- What is needed -
Read through the lines below for the string "existsb" and copy each one that has it.

- Data section -
(** Calls that each store true lines only store true lines only, one call
    after the other, up to the first call that stops. *)
Lemma for_calls_quiet (f : GenerateArgs -> M (Z * NoiseDict))
    (calls : list GenerateArgs) :
  (forall a w,
     unit_tape (tape (random w)) ->
     exists r w' rows rest,
       f a w = (r, w') /\
       EntryRecords (conn w') = EntryRecords (conn w) ++ rows /\
       map line_value (ga_true_lines a) = map row_line rows ++ rest /\
       tape (random w') = tape (random w) /\
       (forall v, r = Ok v ->
                  rest = [] /\ snd v = mkNoiseDict [0%Q] [0%Q])) ->
  forall w,
    unit_tape (tape (random w)) ->
    exists r w' rows rest,
      for_calls f calls w = (r, w') /\
      EntryRecords (conn w') = EntryRecords (conn w) ++ rows /\
      map line_value (flat_map ga_true_lines calls) =
        map row_line rows ++ rest /\
      (forall out, r = Ok out ->
                   rest = [] /\
                   Forall (fun v => snd v = mkNoiseDict [0%Q] [0%Q]) out /\
                   length out = length calls).
Proof.
  intro Hf. induction calls as [|a more IH]; intros w Hpy.
  - exists (Ok []), w, [], []. cbn. rewrite app_nil_r.
    do 3 (split; [reflexivity|]). intros out [= <-].
    repeat split; constructor.
  - cbn [for_calls flat_map]. unfold bind at 1.
    destruct (Hf a w Hpy) as (r & w1 & rows & rest & Hrun & Her & Hrows
                              & Ht & Hok).
    rewrite Hrun. rewrite map_app, Hrows.
    destruct r as [v|e].
    + destruct (Hok v eq_refl) as [-> Hv]. rewrite app_nil_r.
      destruct (IH w1) as (r' & w' & rows' & rest' & Hrun' & Her' & Hrows'
                           & Hok').
      { now rewrite Ht. }
      unfold bind at 1. rewrite Hrun'.
      destruct r' as [out|e].
      * destruct (Hok' out eq_refl) as (-> & Hout & Hlen).
        exists (Ok (v :: out)), w', (rows ++ rows'), []. unfold ret.
        split; [reflexivity|].
        split; [now rewrite Her', Her, app_assoc|].
        split; [now rewrite Hrows', map_app, !app_nil_r|].
        intros out' [= <-]. split; [reflexivity|].
        split; [now constructor | cbn; now rewrite Hlen].
      * exists (Raise e), w', (rows ++ rows'), rest'.
        split; [reflexivity|].
        split; [now rewrite Her', Her, app_assoc|].
        split; [now rewrite Hrows', map_app, app_assoc|].
        discriminate.
    + exists (Raise e), w1, rows,
        (rest ++ map line_value (flat_map ga_true_lines more)).
      split; [reflexivity|]. split; [exact Her|].
      split; [now rewrite app_assoc|]. discriminate.
Qed.
(** A text of white space only is treated as empty code: whatever the
    diagram type, the first suggestion is the one for empty code, the
    missing-declaration suggestion is not made, and the fallback is not
    reached. *)
Theorem blank_code_is_empty_code (code : str) (diagram_type : value) :
  Forall (fun c => is_space c = true) code ->
  head (final_suggestions code diagram_type) = Some EMPTY_CODE
  /\ ~ In MISSING_DECLARATION (final_suggestions code diagram_type)
  /\ ~ In LOOKS_GOOD (final_suggestions code diagram_type).
Proof.
  intros Hblank.
  assert (Hcollected :
            head (collected_suggestions code diagram_type) = Some EMPTY_CODE
            /\ ~ In MISSING_DECLARATION (collected_suggestions code diagram_type)).
  { unfold collected_suggestions. rewrite (strip_blank code Hblank).
    cbv zeta. change (splitlines []) with (@nil str).
    repeat case_match; (split; [reflexivity|]);
      cbn [app In]; intros Hin;
      repeat (destruct Hin as [Hin|Hin];
              [vm_compute in Hin; discriminate Hin|]);
      exact Hin. }
  destruct Hcollected as [Hhead Hmissing].
  pose proof suggestions_are_distinct as Hdistinct.
  destruct (collected_suggestions_in_order code diagram_type) as [Hsub _].
  unfold final_suggestions.
  destruct (collected_suggestions code diagram_type) as [|s rest] eqn:E;
    [discriminate Hhead|].
  split; [exact Hhead|]. split; [exact Hmissing|].
  intros Hin. apply NoDup_cons in Hdistinct as [Hfresh _].
  apply Hfresh. eapply elem_of_sublist; [|exact Hsub].
  apply list_elem_of_In. exact Hin.
Qed.
(** * ByteHunter: a shallow embedding of [main.py]

    The program walks directory trees, keeps the files that decode as text,
    scans every line of those files with [re.finditer(SEARCH_TERM, line,
    re.IGNORECASE)] and writes one CSV row per file that matched.

    Python objects that the program only consumes are modelled by what the
    program can observe of them:
    - text is a [string], a character being a code point in the range
      U+0000..U+00FF;
    - a path is the list of its parts, relative to the working directory;
    - a file is the sequence of the chunks that the text layer decodes, each
      one a text or the exception that it raises;
    - the patterns of [re] made of ordinary characters and dots are
      interpreted ([Re]); the others are left to a parameter, [re_other];
    - the constants of the module are the fields of a [config];
    - the printed lines, the store [results_dict] and the rows handed to the
      CSV writer make up the [world] that the functions of the program
      transform;
    - the thread pool of the scan phase is a step relation over the queue,
      the workers and the world ([pool_step]); [main] is the run in which
      every task is worked off in turn, and [main_scheduled] relates the
      initial world to every world in which the program can end. *)

From Stdlib Require Import List String Ascii Arith Bool Lia Permutation DecimalString.
From Stdlib Require Import Sorted.
Import ListNotations.
Open Scope string_scope.
Open Scope list_scope.
Open Scope nat_scope.

(** ** Exceptions and outcomes *)

(** The exceptions the program can meet; all of them derive from Python's
    [Exception]. *)
Inductive exn : Type :=
| UnicodeDecodeError
| FileNotFoundError
| IsADirectoryError
| PermissionError
| OSError
| re_error.

(** What a call does: it returns a value or raises. *)
Inductive outcome (A : Type) : Type :=
| Return (a : A)
| Raise (e : exn).
Arguments Return {A} a.
Arguments Raise {A} e.

(** ** Characters and case folding *)

Definition code (c : ascii) : nat := nat_of_ascii c.

(** [str.lower] on one code point below U+0100: the Basic Latin capitals and
    the Latin-1 capitals (U+00C0..U+00DE without the multiplication sign). *)
Definition lower (c : ascii) : ascii :=
  let n := code c in
  if ((65 <=? n) && (n <=? 90))
     || ((192 <=? n) && (n <=? 222) && negb (n =? 215))
  then ascii_of_nat (n + 32)
  else c.

Definition newline : ascii := ascii_of_nat 10.
Definition slash : ascii := "/"%char.

Module Re.

(** The fragment of [re] patterns that is modelled: every character of
    the pattern is an ordinary character, which matches itself, or the
    dot. *)
Inductive atom : Type :=
| Lit (c : ascii)
| AnyChar.

Definition pattern : Type := list atom.

(** The special characters of Python's pattern syntax. *)
Definition metachars : string := ".^$*+?{}[]\|()".

Fixpoint mem_char (c : ascii) (s : string) : bool :=
  match s with
  | EmptyString => false
  | String d s' => Ascii.eqb c d || mem_char c s'
  end.

Definition is_meta (c : ascii) : bool := mem_char c metachars.

(** [compile] parses a pattern of the fragment; [None] means that the
    pattern uses syntax outside it. *)
Fixpoint compile (p : string) : option pattern :=
  match p with
  | EmptyString => Some []
  | String c p' =>
      match compile p' with
      | None => None
      | Some atoms =>
          if Ascii.eqb c "."%char then Some (AnyChar :: atoms)
          else if is_meta c then None
          else Some (Lit c :: atoms)
      end
  end.

(** A pattern without any special character. *)
Fixpoint is_literal (p : string) : bool :=
  match p with
  | EmptyString => true
  | String c p' => negb (is_meta c) && is_literal p'
  end.

(** One atom against one character, under [re.IGNORECASE]. *)
Definition atom_matches (a : atom) (c : ascii) : bool :=
  match a with
  | Lit d => Ascii.eqb (lower d) (lower c)
  | AnyChar => negb (Ascii.eqb c newline)
  end.

(** Does the pattern match at the start of [s]? *)
Fixpoint match_here (pat : pattern) (s : string) : bool :=
  match pat, s with
  | [], _ => true
  | _ :: _, EmptyString => false
  | a :: pat', String c s' => atom_matches a c && match_here pat' s'
  end.

(** The scan of [finditer]: the string is read left to right, [pos] is the
    offset of [s] in the whole string.  After a match the search resumes
    at the end of the match, so the [skip] characters that remain of it
    start no match; after an empty match it resumes one character
    further.  Empty matches are included. *)
Fixpoint scan (pat : pattern) (skip pos : nat) (s : string) : list nat :=
  match skip with
  | S k =>
      match s with
      | EmptyString => []
      | String _ s' => scan pat k (S pos) s'
      end
  | O =>
      if match_here pat s then
        pos :: match s with
               | EmptyString => []
               | String _ s' => scan pat (pred (List.length pat)) (S pos) s'
               end
      else
        match s with
        | EmptyString => []
        | String _ s' => scan pat 0 (S pos) s'
        end
  end.

(** [[m.start() for m in re.finditer(pat, s, re.IGNORECASE)]] for a
    compiled pattern of the fragment. *)
Definition starts (pat : pattern) (s : string) : list nat := scan pat 0 0 s.

End Re.

(** ** Paths *)

(** A [pathlib.Path], by its [parts].  The paths of the program are relative
    to the working directory; [Path("./")] has no parts. *)
Definition Path : Type := list string.

(** [Path(root)/name] *)
Definition joinpath (root : Path) (name : string) : Path := root ++ [name].

(** [str(path)] *)
Definition str_path (p : Path) : string :=
  match p with
  | [] => "."
  | _ :: _ => String.concat "/" p
  end.

Definition path_eqb (p q : Path) : bool :=
  if list_eq_dec String.string_dec p q then true else false.

(** [path in paths], for a set of paths. *)
Definition mem_path (p : Path) (paths : list Path) : bool :=
  existsb (path_eqb p) paths.

(** [x in xs], for a list of strings. *)
Definition mem_string (x : string) (xs : list string) : bool :=
  existsb (String.eqb x) xs.

(** [path.is_relative_to(other)]: [other] is [path] or one of its parents. *)
Fixpoint is_relative_to (p other : Path) : bool :=
  match other, p with
  | [], _ => true
  | _ :: _, [] => false
  | d :: other', c :: p' => String.eqb c d && is_relative_to p' other'
  end.

(** [name.rfind('.')] *)
Fixpoint rfind_dot (s : string) : option nat :=
  match s with
  | EmptyString => None
  | String c s' =>
      match rfind_dot s' with
      | Some i => Some (S i)
      | None => if Ascii.eqb c "."%char then Some 0 else None
      end
  end.

(** [path.name] *)
Definition name (p : Path) : string := last p "".

(** [path.suffix]: the last dot-separated portion of the name, with its
    dot, unless the dot is the first or the last character. *)
Definition suffix (p : Path) : string :=
  let n := name p in
  match rfind_dot n with
  | Some i =>
      if (0 <? i) && (i <? String.length n - 1)
      then substring i (String.length n - i) n
      else ""
  | None => ""
  end.

(** ** The file system and the text layer *)

(** A file opened with [open('r', encoding='utf-8')] is decoded chunk by
    chunk.  A chunk is the text that the decoder delivers for it (line ends
    already translated to a newline), or the exception that reading or
    decoding it raises. *)
Inductive chunk : Type :=
| Text (s : string)
| Broken (e : exn).

Inductive file : Type :=
| Readable (chunks : list chunk)
| Unopenable (e : exn).

#[warnings="-register-all"] Inductive node : Type :=
| File (f : file)
| Directory (entries : list (string * node)).

Fixpoint find_entry (nm : string) (entries : list (string * node)) : option node :=
  match entries with
  | [] => None
  | (nm', n) :: rest => if String.eqb nm nm' then Some n else find_entry nm rest
  end.

Fixpoint lookup (n : node) (p : Path) : option node :=
  match p with
  | [] => Some n
  | c :: p' =>
      match n with
      | File _ => None
      | Directory entries =>
          match find_entry c entries with
          | Some m => lookup m p'
          | None => None
          end
      end
  end.

(** [path.open('r', encoding='utf-8')] *)
Definition open_text (fs : node) (p : Path) : outcome (list chunk) :=
  match lookup fs p with
  | None => Raise FileNotFoundError
  | Some (Directory _) => Raise IsADirectoryError
  | Some (File (Unopenable e)) => Raise e
  | Some (File (Readable cs)) => Return cs
  end.

(** [file.read(n)] on a freshly opened file: chunks are decoded until [n]
    characters are there or the file ends. *)
Fixpoint read (n : nat) (cs : list chunk) : outcome string :=
  match cs with
  | [] => Return ""
  | Broken e :: _ => if n =? 0 then Return "" else Raise e
  | Text s :: cs' =>
      if n <=? String.length s then Return (substring 0 n s)
      else match read (n - String.length s) cs' with
           | Return r => Return (s ++ r)%string
           | Raise e => Raise e
           end
  end.

(** The lines that end in [pending ++ s], each with its newline, and the
    unterminated rest. *)
Fixpoint split_lines (pending s : string) : list string * string :=
  match s with
  | EmptyString => ([], pending)
  | String c s' =>
      if Ascii.eqb c newline
      then let (ls, rest) := split_lines "" s' in
           ((pending ++ String c "")%string :: ls, rest)
      else split_lines (pending ++ String c "")%string s'
  end.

- The answer -
  existsb (path_eqb p) paths.
  existsb (String.eqb x) xs.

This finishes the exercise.